A close relationship between the paired strain and homologous serum would be expected in the antigenic map given the strain-specific nature of the 56-kDa TSA and the specificity of the elicited immune responses. However, we found high average distances (expressed as antigenic units) between strains and their homologous sera. Often, the homologous antigen was not the maximum titre for a serum, which would tend to place that antigen away from its homologous serum (Table 3), a phenomenon which has been previously observed with influenza and dengue viruses [13,18]. The tension between the antigenic differences observed with the sera raised against the different strains contributed to the high distance between homologous strains and sera on the antigenic map. In a related manner, outlying sera (such as the one in the bottom left hand corner of Fig 2, panel A) have low titres to the antigens placed centrally and higher titres to the antigens towards the periphery of the map. Thus, the optimum placement of such a serum is out to one side of the map, often away from the homologous antigen. As an exact quantitation of antigen used on the IFA slides is challenging, a complete standardization was not achievable in this study, which may contribute to these patterns.

Antigenic cartography has typically been applied to antigenic datasets generated from laboratory animal sera with single-strain first infections [13]. Human serology is more complex as humans may have had prior or chronic infections and the time since contracting the disease is uncertain, and ideally first infection sera should be used to generate an antigenic map that is used as a guide to interpret the human serology [43]. An important caveat when interpreting these maps is that the true antigenic distances among Orientia isolates are not necessarily reflected, but rather how these particular patient sera relate to the antigens. As such, the antigenic relationships shown in this study may be influenced by the factors described above. Nevertheless, a map was constructed that had reasonable predictive power in two dimensions.

Previous work on other pathogens has generated maps in two or three dimensions; human influenza A/H3N2 and dengue are best described by an antigenic map with two dimensions [13,18]. For one dataset, plotting the map in more than one dimension over fitted the data, resulting in a map that did not perform as well at predicting missing titres despite increasing the number of parameters. However, a dataset with more isolates and sera was best fit in three dimensions suggesting that these additional titrations revealed more about the antigenic relationships. Furthermore, the map may change with the addition of more strains or sera of different antigenic types and from different times. Use of sera from a primary exposure may also affect dimensionality of the antigenic map. However, by analysing previously published data relating to influenza, we found that the most appropriate map generated from human sera was two-dimensional, in keeping with the two-dimensional map made using primary infection sera from ferrets and the same influenza viruses [43].

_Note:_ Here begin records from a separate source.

(** The ledger a prompt records is read back by the next one: the value fits the cap,
    and decodes to that ledger, or, only if the whole does not fit, to the marker that
    names the scopes it dropped. *)
Theorem carrier_roundtrip previous fp outcome current ledger raw :
  lg_v previous = LEDGER_VERSION -> (length (lg_tiers previous) <= MAX_RECORDED_TIERS)%nat ->
  next_ledger previous fp outcome current = Some ledger -> ledger_encode ledger = Some raw ->
  (String.length raw <= MAX_CARRIER_BYTES)%nat /\
  (ledger_decode raw = Some ledger \/
   (ledger_decode raw = Some (marker_of ledger) /\
    exists full, envelope ledger = Some full /\ (MAX_CARRIER_BYTES < String.length full)%nat)).
Proof.
  intros Hv Ht En Ee. assert (discard_forged_path_constants ledger = ledger /\ lg_v ledger = lg_v previous /\ lg_tiers ledger = lg_tiers previous)
    as (Hd & Hv' & Ht').
  { unfold next_ledger in En. destruct (oc_slot outcome) as [slot|].
    - unfold next_project in En. destruct (if existsb _ _ then _ else _) as [after|]; [|done]. injection En as <-. split; [|done].
      unfold discard_forged_path_constants. cbn [lg_scopes sc_global sc_global_priors sc_project fmap option_fmap option_map ps_applied ps_priors ps_key ps_dir].
      rewrite !retain_captured, !retain_applied_id by (intros e; apply recorded_not_forged). done.
    - injection En as <-. split; [|done]. unfold discard_forged_path_constants.
      cbn [lg_scopes sc_global sc_global_priors sc_project fmap option_fmap option_map].
      rewrite retain_captured, retain_applied_id by (intros e; apply recorded_not_forged). done. }
  unfold ledger_encode in Ee. destruct (envelope ledger) as [full|] eqn:Ef; [|done]. cbn [mbind option_bind] in Ee.
  destruct (Nat.leb_spec (String.length full) MAX_CARRIER_BYTES) as [Hle|Hgt].
  - injection Ee as <-. split; [done|]. left. rewrite (decode_envelope ledger) by (done || congruence). by rewrite Hd.
  - destruct (envelope (marker_of ledger)) as [enc|] eqn:Em; [|done]. cbn [mbind option_bind] in Ee.
    destruct (Nat.leb_spec (String.length enc) MAX_CARRIER_BYTES) as [Hle|]; [|done]. injection Ee as <-. split; [done|]. right.
    split; [|by exists full]. rewrite (decode_envelope (marker_of ledger)) by (done || (cbn; congruence)). done.
Qed.
End CarrierLaws.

The apparent strain heterogeneity reflected by a 56-kDa TSA gene-based phylogenetic tree, was simplified upon dissection of the antigenicity of isolates and sera. Scrub typhus patient serum antibody responses were characterised by strong homologous, but weak heterologous antibody titres, with little evidence for cross-reactivity for Gilliam-like sera, but a broader response from some Karp-like sera. Antigenic cartography worked well with scrub typhus immunofluorescence titres. However, a large dataset comprising a broad selection of isolates, and inclusion of strain-specific reference sera raised in naïve animals, will enable further and more complete dissection of the antigenic relationships between Orientia strains and patient sera. This effort will require a network-based multinational collaborative approach.